Lost among the headlines created by the ratcheting tech stocks however is movement in a sector that has also been quite bullish for over a year; health care.

In this table (from we can clearly see that over the past year, the bullish percent readings for healthcare actually exceed those of the technology sector.

While technology companies may facilitate discretionary consumer spending, health care industries will benefit from the simple fact of a growing and persistent demand dynamic that is not discretionary; ie; people age and they get sick.   We made reference to the breakout in HCA earlier this year above the 84 area, although it has since proved disappointing. Still, the longer term chart looks constructive in this issue and we remain bullish on it.  We also introduced ABBV as having a very constructive chart which reflects their underlying product lines and efficient operations.  We remain very optimistic on ABBV as it continues to make new highs.  Among the big cap pharmas, we like LLY and expect that a protracted advance is ahead.

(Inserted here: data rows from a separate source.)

(** ** Components *)

Lemma body_app a b : body (a ++ b) = body a ++ body b.
Proof. apply omap_app. Qed.

Lemma body_none l : Forall (fun s => no_component s = true) l -> body l = [].
Proof.
  induction 1 as [|s l Hs Hl IH]; [done|]. apply bool_decide_eq_true in Hs.
  cbn. by rewrite Hs.
Qed.

Lemma body_trim_list l : body (trim_list no_component l) = body l.
Proof.
  destruct (trim_list_spec no_component l) as (a & b & Hl & Ha & Hb & _).
  rewrite Hl at 2. by rewrite !body_app, (body_none a), (body_none b), app_nil_r.
Qed.

Lemma split_byte_free c s : Forall (fun p => c ∉ p) (split_byte c s).
Proof.
  induction s as [|b s IH]; cbn [split_byte]; [by apply Forall_singleton, not_elem_of_nil|].
  destruct (split_byte_cons c s) as (p & ps & Hs). rewrite Hs in *.
  apply Forall_cons in IH as [Hp Hps]. case_decide as Hb; repeat constructor; try done.
  - apply not_elem_of_nil.
  - rewrite not_elem_of_cons. split; congruence.
Qed.

Lemma start_parts p : Forall (fun s => sep ∉ s) (start p).2.
Proof.
  unfold start. destruct (has_root p); [apply split_byte_free|].
  pose proof (split_byte_free sep p) as Hf. destruct (split_byte sep p) as [|s segs]; [done|].
  case_bool_decide; [|done]. by apply Forall_cons in Hf as [_ Hf].
Qed.
(* ===== verification/Factory.v ===== *)
(** * Building and checking torrents over files in place
    (crates/sharerr-torrent/src/factory.rs)

    The file system is a parameter: [metadata] and [File::open] of a path.  What
    an open file delivers is the list of its successive reads, each some bytes or
    an error; a read never returns more than the buffer asks for, so a longer
    delivery is split.  Loops carry fuel: a piece holds at least one byte, so one
    round per byte (and one more) always suffices, and a buffer is filled in at
    most one read per delivery. *)

From S2P Require Import Prelude RustStd BTreeMap Bencode Metainfo Net Endpoint TrackerUrl Text Model Paths.

(** ** The file system *)

Record FileMeta : Type := mkFileMeta { fm_is_file : bool; fm_len : N }.

(** What successive [read] calls on an open file deliver. *)
Definition Stream : Type := list (result bytes IoError).

Class FileSystem : Type := {
  metadata : bytes -> result FileMeta IoError;
  file_open : bytes -> result Stream IoError
}.

(** [Read::read] into a buffer of [want] bytes: nothing at the end of the file. *)
Fixpoint read (want : N) (stream : Stream) : result (bytes * Stream) IoError :=
  match stream with
  | [] => Ok ([], [])
  | Err e :: _ => Err e
  | Ok [] :: rest => read want rest
  | Ok b :: rest =>
      if (N.of_nat (length b) <=? want)%N then Ok (b, rest)
      else Ok (take (N.to_nat want) b, Ok (drop (N.to_nat want) b) :: rest)
  end.

(** The inner loop of [for_each_piece]: read until the buffer holds [chunk]
    bytes or the stream ends. *)
Fixpoint fill (fuel : nat) (chunk : N) (buf : bytes) (stream : Stream)
  : result (bytes * Stream) IoError :=
  match fuel with
  | O => Ok (buf, stream)
  | S fuel =>
      let filled := N.of_nat (length buf) in
      if (filled <? chunk)%N then
        let? '(got, stream) := read (chunk - filled) stream in
        match got with
        | [] => Ok (buf, stream)
        | _ => fill fuel chunk (buf ++ got) stream
        end
      else Ok (buf, stream)
  end.

(** The outer loop, threading the closure's captured state through
    [on_piece]. *)
Fixpoint piece_loop {S : Type} (fuel : nat) (chunk : N) (on_piece : S -> bytes -> S * bool)
    (st : S) (stream : Stream) : result S IoError :=
  match fuel with
  | O => Ok st
  | Datatypes.S fuel =>
      let? '(buf, stream) := fill (Datatypes.S (length stream)) chunk [] stream in
      match buf with
      | [] => Ok st
      | _ =>
          let '(st, go_on) := on_piece st buf in
          if negb go_on || (N.of_nat (length buf) <? chunk)%N then Ok st
          else piece_loop fuel chunk on_piece st stream
      end
  end.
(** What holds of the table at time [now]. *)
Record lh_ok (now : Z) (st : LighthouseState) : Prop := {
  lh_bounded : (N.of_nat (size (lh_map st)) <= MAX_RECORDS)%N;
  lh_swept : (lh_last_sweep_at st <= now)%Z;
  lh_entries : map_Forall (fun k r =>
    is_hex_32_bytes k = true /\ str_to_ascii_lowercase k = k /\ verify r = Ok tt /\
    (er_signed_at r <= now + LH_MAX_FUTURE_SKEW_SECS)%Z) (lh_map st)
}.

Lemma same_key_trans a b c :
  str_eq_ignore_ascii_case a b = true -> str_eq_ignore_ascii_case b c = true ->
  str_eq_ignore_ascii_case a c = true.
Proof. unfold str_eq_ignore_ascii_case. rewrite !bool_decide_eq_true. congruence. Qed.

(** What a report can do to the table: nothing, a sweep of expired records, or
    storing its own valid record, after a sweep or not. *)
Inductive report_effect (now : Z) (key_hash : bytes) (record : EndpointRecord) (st : LighthouseState)
  : result ReportOutcome ReportError -> LighthouseState -> Prop :=
| effect_none r : r <> Ok Accepted -> report_effect now key_hash record st r st
| effect_sweep :
    (i64_saturating_sub now (lh_last_sweep_at st) <? SWEEP_INTERVAL_SECS)%Z = false ->
    report_effect now key_hash record st (Err Full)
      (mkLighthouse (filter (fun kr => expired now kr.2 = false) (lh_map st)) now (lh_decoy_secret st))
| effect_store table swept_at :
    let key := str_to_ascii_lowercase key_hash in
    is_hex_32_bytes key = true -> verify record = Ok tt ->
    (er_signed_at record <= i64_saturating_add now LH_MAX_FUTURE_SKEW_SECS)%Z ->
    ((table, swept_at) = (lh_map st, lh_last_sweep_at st) \/
     (table, swept_at) = (filter (fun kr => expired now kr.2 = false) (lh_map st), now)) ->
    (forall existing, lh_map st !! key = Some existing ->
       (er_signed_at existing < er_signed_at record)%Z /\
       (expired now existing = false ->
          str_eq_ignore_ascii_case (er_pubkey existing) (er_pubkey record) = true)) ->
    (is_Some (table !! key) \/ (N.of_nat (size table) < MAX_RECORDS)%N) ->
    report_effect now key_hash record st (Ok Accepted)
      (mkLighthouse (<[key := record]> table) swept_at (lh_decoy_secret st)).
(* ===== verification/Totp.v ===== *)
(** * Time-based one-time passwords (crates/sharerr/src/totp.rs)

    Base32, HMAC-SHA1 and RFC 6238 codes, with the comparison of secrets from
    crates/sharerr/src/secrets.rs.  SHA-1 is a parameter; the clock is an
    argument, in Unix seconds; a [u32] is an [N] whose shifts wrap. *)

From S2P Require Import Prelude RustStd Text Bencode Metainfo Net Announce.

(** ** Constants *)

Definition STEP_SECS : Z := 30.
Definition DIGITS : nat := 6.
Definition SKEW_STEPS : Z := 1.
Definition SECRET_BYTES : nat := 20.
Definition ISSUER : bytes := bs "sharerr".
Definition ALPHABET : bytes := bs "ABCDEFGHIJKLMNOPQRSTUVWXYZ234567".

(** [a << k] on a [u32]. *)
Definition u32_shl (a k : N) : N := (N.shiftl a k mod 2 ^ 32)%N.

(** [char::to_ascii_uppercase]. *)
Definition char_to_ascii_uppercase (c : char) : char :=
  match c with
  | [b] => [if is_ascii_lower b then byte_of (byte_val b - 32) else b]
  | _ => c
  end.

(** [secrets::constant_time_eq]. *)
Definition constant_time_eq (a b : bytes) : bool :=
  (length a =? length b)
  && (fold_left (fun differences xy => N.lor differences (N.lxor (byte_val xy.1) (byte_val xy.2)))
        (zip a b) 0 =? 0)%N.

(** ** Base32 *)

Definition alphabet_at (i : N) : byte := default "A"%byte (ALPHABET !! N.to_nat i).

(** The inner [while bits >= 5] loop of the encoder. *)
Fixpoint emit_groups (fuel : nat) (out : bytes) (buffer bits : N) : bytes * N :=
  match fuel with
  | O => (out, bits)
  | S fuel =>
      if (5 <=? bits)%N then
        let bits := (bits - 5)%N in
        emit_groups fuel (out ++ [alphabet_at (N.land (N.shiftr buffer bits) 31)]) buffer bits
      else (out, bits)
  end.
(** ** Properties *)

(** The code step, in full.  For a fresh parked sign-in of an account, a code
    that is current and unspent spends its step, consumes the parked sign-in and
    mints a session for that account; any other code is refused with one more
    failure on record, and the fifth failure discards the parked sign-in. *)
Theorem code_step_effect req w th token p row code :
  smooth w req -> unthrottled w req th -> 32 <= length (sc_entropy (wb_script w)) ->
  rq_jar req !! PENDING_COOKIE = Some token -> se_pending (wb_sessions w) !! token = Some p ->
  (since (cl_instant clk) (pd_created p) < PENDING_TTL)%Z ->
  us_rows (wb_users w) !! pd_username p = Some row ->
  let u := pd_username p in
  let w' := (handle clk (PostTotp code) req w).2 in
  match code_good row code with
  | Some step =>
      let session := hex_encode (take 32 (sc_entropy (wb_script w))) in
      us_rows (wb_users w') = <[u := put_step step row]> (us_rows (wb_users w)) /\
      se_pending (wb_sessions w') = delete token (se_pending (wb_sessions w)) /\
      se_inner (wb_sessions w') !! session = Some (mkSession u (cl_instant clk))
  | None =>
      wb_users w' = wb_users w /\ se_inner (wb_sessions w') = se_inner (wb_sessions w) /\
      se_pending (wb_sessions w') =
        if (PENDING_FAILURES <=? pd_failures p + 1)%N then delete token (se_pending (wb_sessions w))
        else <[token := mkPending u (pd_created p) (pd_failures p + 1)]> (se_pending (wb_sessions w))
  end.
Proof.
  intros Hsm Ht Hent Hjar Hp Hfresh Hrow u w'. unfold w'.
  rewrite (code_step_state req w th token p row code) by done. fold u.
  destruct (code_good row code) as [step|].
  2:{ unfold fail_second_factor. rewrite Hp. by destruct (PENDING_FAILURES <=? pd_failures p + 1)%N. }
  unfold insert_session, set_inner, set_pending.
  cbn [wb_users wb_sessions us_rows se_pending se_inner]. split_and!; [done|done|]. by rewrite lookup_insert_eq.
Qed.

(** Turning the second factor on, in full.  A request of [u]'s live session
    with the account's password, a valid secret and a code of that secret puts
    the secret and the spent step on the account, whatever factor it had before
    (a code of an old secret is never asked for), and leaves the requester's
    session as the only one. *)
Theorem enable_effect req w t u row secret code password step :
  smooth w req -> signed_in clk w req t u -> us_rows (wb_users w) !! u = Some row ->
  blocking_verify password (u_password_hash row) = true -> is_valid_secret secret = true ->
  verify secret code (cl_epoch clk) = Some step ->
  handle clk (PostEnable secret code password) req w =
  (redirect_to (bs "/settings/account/totp?saved=on"),
   mkWeb (mkUsers (<[u := put_step step (put_secret (Some secret) (cl_epoch clk) row)]> (us_rows (wb_users w)))
            (us_sequence (wb_users w)))
     (wb_script w) (only_session t u (wb_sessions w)) (wb_throttle w) (wb_server w) (wb_decoy w)).
Proof.
  intros [Hio Hcross] Hs Hrow Hpw Hvalid Hver. unfold handle, deny_cross_origin. cbn [is_get].
  rewrite Hcross, (guarded_live req _ w t u Hs). unfold enable, sbind at 1.
  rewrite (current_user_live req _ t u) by by apply signed_in_touched.
  rewrite with_store_smooth by done. rewrite Hvalid. cbn [negb]. unfold sbind at 1.
  rewrite (password_ok_smooth u password _ row) by done. rewrite Hpw, Hver. unfold sbind at 1.
  unfold set_totp_secret. rewrite (update_smooth u _ _ _ row) by done. unfold sbind at 1.
  unfold claim_totp_step. erewrite update_smooth; [|done|cbn; apply lookup_insert_eq|done]. unfold sbind at 1.
  rewrite (revoke_others_eq req _ t) by apply Hs. unfold sret, with_sessions. cbn.
  rewrite touched_twice, revoke_touched, insert_insert_eq. done.
Qed.

Lemma set_password_smooth u new hash w row :
  sc_io (wb_script w) = [] -> us_rows (wb_users w) !! u = Some row -> new <> [] ->
  16 <= length (sc_entropy (wb_script w)) ->
  hash_password_with_salt new (take 16 (sc_entropy (wb_script w))) = Ok hash ->
  on_store (set_password (cl_epoch clk) u new) w =
  (Ok true, mkWeb (mkUsers (<[u := put_password hash (cl_epoch clk) row]> (us_rows (wb_users w)))
                     (us_sequence (wb_users w)))
              (mkScript [] (drop 16 (sc_entropy (wb_script w))) (sc_error (wb_script w)))
              (wb_sessions w) (wb_throttle w) (wb_server w) (wb_decoy w)).
Proof.
  intros Hio Hrow Hnew Hlen Hhash. destruct w as [us [io en er] se th sv de]. cbn in Hio, Hrow, Hlen, Hhash. subst io.
  unfold on_store, focus, set_password, try_bind, sbind, sret, validate_password.
  destruct new as [|b new]; [done|]. cbn [is_nonempty].
  unfold on_script, focus, hash_password, try_bind, hash_slot, spawn_blocking, blocking_hash, sbind, getrandom, SALT_LEN.
  cbn. rewrite decide_True by done. cbn. rewrite Hhash. unfold query, update_user. cbn. by rewrite Hrow.
Qed.

(** Changing the password, in full.  A request of [u]'s live session with the
    current password and an acceptable new one replaces the hash and ends every
    other session; the sign-ins parked under the old password stay. *)
Theorem change_password_effect req w t u row current new hash :
  smooth w req -> signed_in clk w req t u -> us_rows (wb_users w) !! u = Some row ->
  blocking_verify current (u_password_hash row) = true -> password_rejection new new = None ->
  16 <= length (sc_entropy (wb_script w)) ->
  hash_password_with_salt new (take 16 (sc_entropy (wb_script w))) = Ok hash ->
  handle clk (PostPassword current new new) req w =
  (redirect_to (bs "/settings?saved=account"),
   mkWeb (mkUsers (<[u := put_password hash (cl_epoch clk) row]> (us_rows (wb_users w))) (us_sequence (wb_users w)))
     (mkScript [] (drop 16 (sc_entropy (wb_script w))) (sc_error (wb_script w)))
     (mkSessions {[t := mkSession u (cl_instant clk)]} (se_pending (wb_sessions w)))
     (wb_throttle w) (wb_server w) (wb_decoy w)).
Proof.
  intros [Hio Hcross] Hs Hrow Hpw Hnew Hlen Hhash. unfold handle, deny_cross_origin. cbn [is_get].
  rewrite Hcross, (guarded_live req _ w t u Hs). unfold change_password, sbind at 1.
  rewrite (current_user_live req _ t u) by by apply signed_in_touched. rewrite Hnew.
  rewrite with_store_smooth by done. unfold sbind at 1.
  rewrite (password_ok_smooth u current _ row) by done. rewrite Hpw. unfold sbind at 1.
  rewrite (set_password_smooth u new hash _ row) by (try done; by intros ->).
  unfold sbind at 1. rewrite (revoke_others_eq req _ t) by apply Hs. unfold sret, with_sessions. cbn.
  rewrite touched_twice, revoke_touched. done.
Qed.

End Smooth.

(** C7: nobody is signed in without proof.  Whatever requests an instance has
    served, in any order, at any times and with any failures, take any session in
    the table.  One request of the history opened it: before that request the token
    was not the user's, from it on it has been, and that very request claimed the
    instance while it had no account, or proved the password of an account that had
    no second factor, or brought a current, unspent code of the account's secret
    with the cookie of a sign-in which an earlier request had parked, by the
    account's password, and which stayed parked until then. *)
Theorem session_authorised `{D : Digests} `{H : PasswordHasher} `{Q : QrCodes} history w t x :
  served history w -> se_inner (wb_sessions w) !! t = Some x -> opened_by t (ss_username x) history.
Proof. intros Hs Hx. apply (served_sessions history w); [done|]. unfold session_of. by rewrite Hx. Qed.

(** ** Concrete parameters *)

(** Hashes that show the password. *)
Definition toy_hasher : PasswordHasher := {|
  hash_password_with_salt := fun password _ => Ok ("#"%byte :: password);
  blocking_verify := fun password stored => bool_decide (stored = "#"%byte :: password)
|}.

Definition toy_qr : QrCodes := fun _ => Ok [].

Definition no_headers : Headers := mkHeaders (fun _ => None) (fun _ => []).
Definition toy_req (cookies : list (bytes * bytes)) : Req := mkReq (list_to_map cookies) no_headers None.
Definition toy_clock (seconds : Z) : Clock := mkClock (seconds * SEC) seconds.
Definition toy_script : Script := mkScript [] (replicate 48 "k"%byte) [].
Definition toy_password : bytes := bs "correct horse".

Definition toy_handle := @handle tail_digests toy_hasher toy_qr.

(** An instance claimed at second 1000. *)
Definition claimed : Web :=
  (toy_handle (toy_clock 1000) (PostSetup (bs "op") toy_password toy_password) (toy_req [])
     (with_script toy_script (web_start server_default []))).2.

Definition claim_token : bytes := @hex_encode tail_digests (replicate 32 "k"%byte).

Definition claim_event : Event :=
  mkEvent (with_script toy_script (web_start server_default [])) (toy_clock 1000)
    (PostSetup (bs "op") toy_password toy_password) (toy_req []).

Lemma session_authorised_witness :
  se_inner (wb_sessions claimed) !! claim_token = Some (mkSession (bs "op") (1000 * SEC)) /\
  @opened_by tail_digests toy_hasher toy_qr claim_token (bs "op") [claim_event].
Proof.
  assert (se_inner (wb_sessions claimed) !! claim_token = Some (mkSession (bs "op") (1000 * SEC))) as Hx
    by (vm_compute; reflexivity).
  split; [exact Hx|].
  apply (@session_authorised tail_digests toy_hasher toy_qr [claim_event] claimed claim_token
    (mkSession (bs "op") (1000 * SEC))); [|exact Hx].
  apply (@served_one tail_digests toy_hasher toy_qr []). apply served_none.
Defined.

(** An account with a second factor, a parked sign-in and two sessions. *)
Definition protected : Web :=
  mkWeb (mkUsers {[bs "op" := mkUser 1 ("#"%byte :: toy_password) 0 0 (Some sample_secret) (Some 30%Z)]} 1)
    toy_script
    (mkSessions {[claim_token := mkSession (bs "op") (900 * SEC); bs "other" := mkSession (bs "op") (800 * SEC)]}
       {[bs "park" := mkPending (bs "op") (950 * SEC) 4]})
    throttle_default server_default [].

Lemma smooth_toy cookies : smooth protected (toy_req cookies).
Proof. split; reflexivity. Qed.

Lemma code_step_effect_witness :
  se_pending (wb_sessions (toy_handle (toy_clock 1000) (PostTotp (bs "nonsense"))
    (toy_req [(PENDING_COOKIE, bs "park")]) protected).2) = ∅.
Proof.
  pose proof (@code_step_effect tail_digests toy_hasher toy_qr (toy_clock 1000) (toy_req [(PENDING_COOKIE, bs "park")])
    protected throttle_default (bs "park") (mkPending (bs "op") (950 * SEC) 4)
    (mkUser 1 ("#"%byte :: toy_password) 0 0 (Some sample_secret) (Some 30%Z)) (bs "nonsense")
    (smooth_toy _) eq_refl) as Hc.
  destruct Hc as (_ & _ & Hp); [vm_compute; lia|vm_compute; reflexivity..|].
  unfold toy_handle. rewrite Hp. vm_compute. reflexivity.
Defined.

Lemma signed_in_toy cookies :
  (list_to_map cookies : gmap bytes bytes) !! COOKIE_NAME = Some claim_token ->
  signed_in (toy_clock 1000) protected (toy_req cookies) claim_token (bs "op").
Proof. intros Hc. split; [exact Hc|]. eexists. split; [vm_compute; reflexivity|]. by split. Qed.

Definition other_secret : bytes := base32_encode (replicate 20 "z"%byte).

Lemma enable_effect_witness :
  (toy_handle (toy_clock 1000)
     (PostEnable other_secret (@code_at tail_digests other_secret 1000) toy_password)
     (toy_req [(COOKIE_NAME, claim_token)]) protected).1
  = redirect_to (bs "/settings/account/totp?saved=on").
Proof.
  unfold toy_handle.
  rewrite (@enable_effect tail_digests toy_hasher toy_qr (toy_clock 1000) (toy_req [(COOKIE_NAME, claim_token)])
    protected claim_token (bs "op") (mkUser 1 ("#"%byte :: toy_password) 0 0 (Some sample_secret) (Some 30%Z))
    other_secret (@code_at tail_digests other_secret 1000) toy_password 32);
    [reflexivity|apply smooth_toy|apply signed_in_toy; reflexivity|vm_compute; reflexivity..].
Defined.
(** ** Facts: the proposal *)

Lemma take_while_zip {A : Type} `{EqDecision A} n (l1 l2 : list A) :
  let k := length (take_while (fun ab => bool_decide (ab.1 = ab.2)) (take n (zip l1 l2))) in
  take k l1 = take k l2 /\ k <= n /\ k <= length l1 /\ k <= length l2.
Proof.
  revert n l2. induction l1 as [|a l1 IH]; intros n l2; cbn; [rewrite !take_nil; cbn; split_and!; (done || lia)|].
  destruct l2 as [|b l2]; cbn; [rewrite !take_nil; cbn; split_and!; (done || lia)|].
  destruct n as [|n]; cbn; [split_and!; (done || lia)|]. case_bool_decide as Hab; cbn; [|split_and!; (done || lia)].
  destruct (IH n l2) as (Ht & Hn & H1 & H2). subst b. rewrite Ht. split_and!; (done || lia).
Qed.

Lemma take_reverse_drop {A : Type} k (l : list A) :
  k <= length l -> take k (reverse l) = reverse (drop (length l - k) l).
Proof.
  intros Hk. rewrite <- (take_drop (length l - k) l) at 1. rewrite reverse_app.
  apply take_app_length'. rewrite length_reverse, length_drop. lia.
Qed.

(** The two paths of a proposal share the suffix it strips: at least the last
    component, and never the first two of the *arr path. *)
Lemma common_suffix_spec a f pa pb :
  common_suffix_prefixes a f = Some (pa, pb) ->
  exists suffix, suffix <> [] /\
    components a = components pa ++ suffix /\ components f = components pb ++ suffix /\
    2 <= length (components pa) /\ components pb <> [] /\ ~ path_eq a f.
Proof.
  unfold common_suffix_prefixes. case_bool_decide as Hne; [done|].
  set (ca := components a). set (cf := components f).
  pose proof (take_while_zip (length ca - 2) (reverse ca) (reverse cf)) as Hz. cbn in Hz.
  set (k := length (take_while _ _)) in *. destruct Hz as (Ht & Hk & Hka & Hkf).
  rewrite length_reverse in Hka, Hkf. rewrite !take_reverse_drop in Ht by done. apply (inj reverse) in Ht.
  destruct (Nat.eqb_spec k 0) as [|Hk0]; [done|]. destruct (Nat.eqb_spec k (length cf)) as [|Hkn]; [done|].
  cbn [orb]. intros [= <- <-].
  rewrite !components_collect.
  2,3: eapply components_wf_prefix; [apply prefix_take|apply components_are_wf].
  exists (drop (length ca - k) ca). split_and!.
  - intros Hd%(f_equal length). rewrite length_drop in Hd. cbn in Hd. lia.
  - by rewrite take_drop.
  - by rewrite Ht, take_drop.
  - rewrite length_take. lia.
  - intros Hd%(f_equal length). rewrite length_take in Hd. cbn in Hd. lia.
  - done.
Qed.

There are numerous smaller issues in the bio tech and bio pharma spaces which are also interesting but which carry significantly more risk because of burn rates and ‘all or nothing’ nature of their research, so isolating winners can be challenging.  A slightly less risky way for exposure to this space is to invest in AMGN, the largest bio-tech concern.  A much more aggressive way is to invest in LABU, which is a 3x directional ETF of biotechs.  This chart, while long term attractive is very volatile and for aggressive traders only.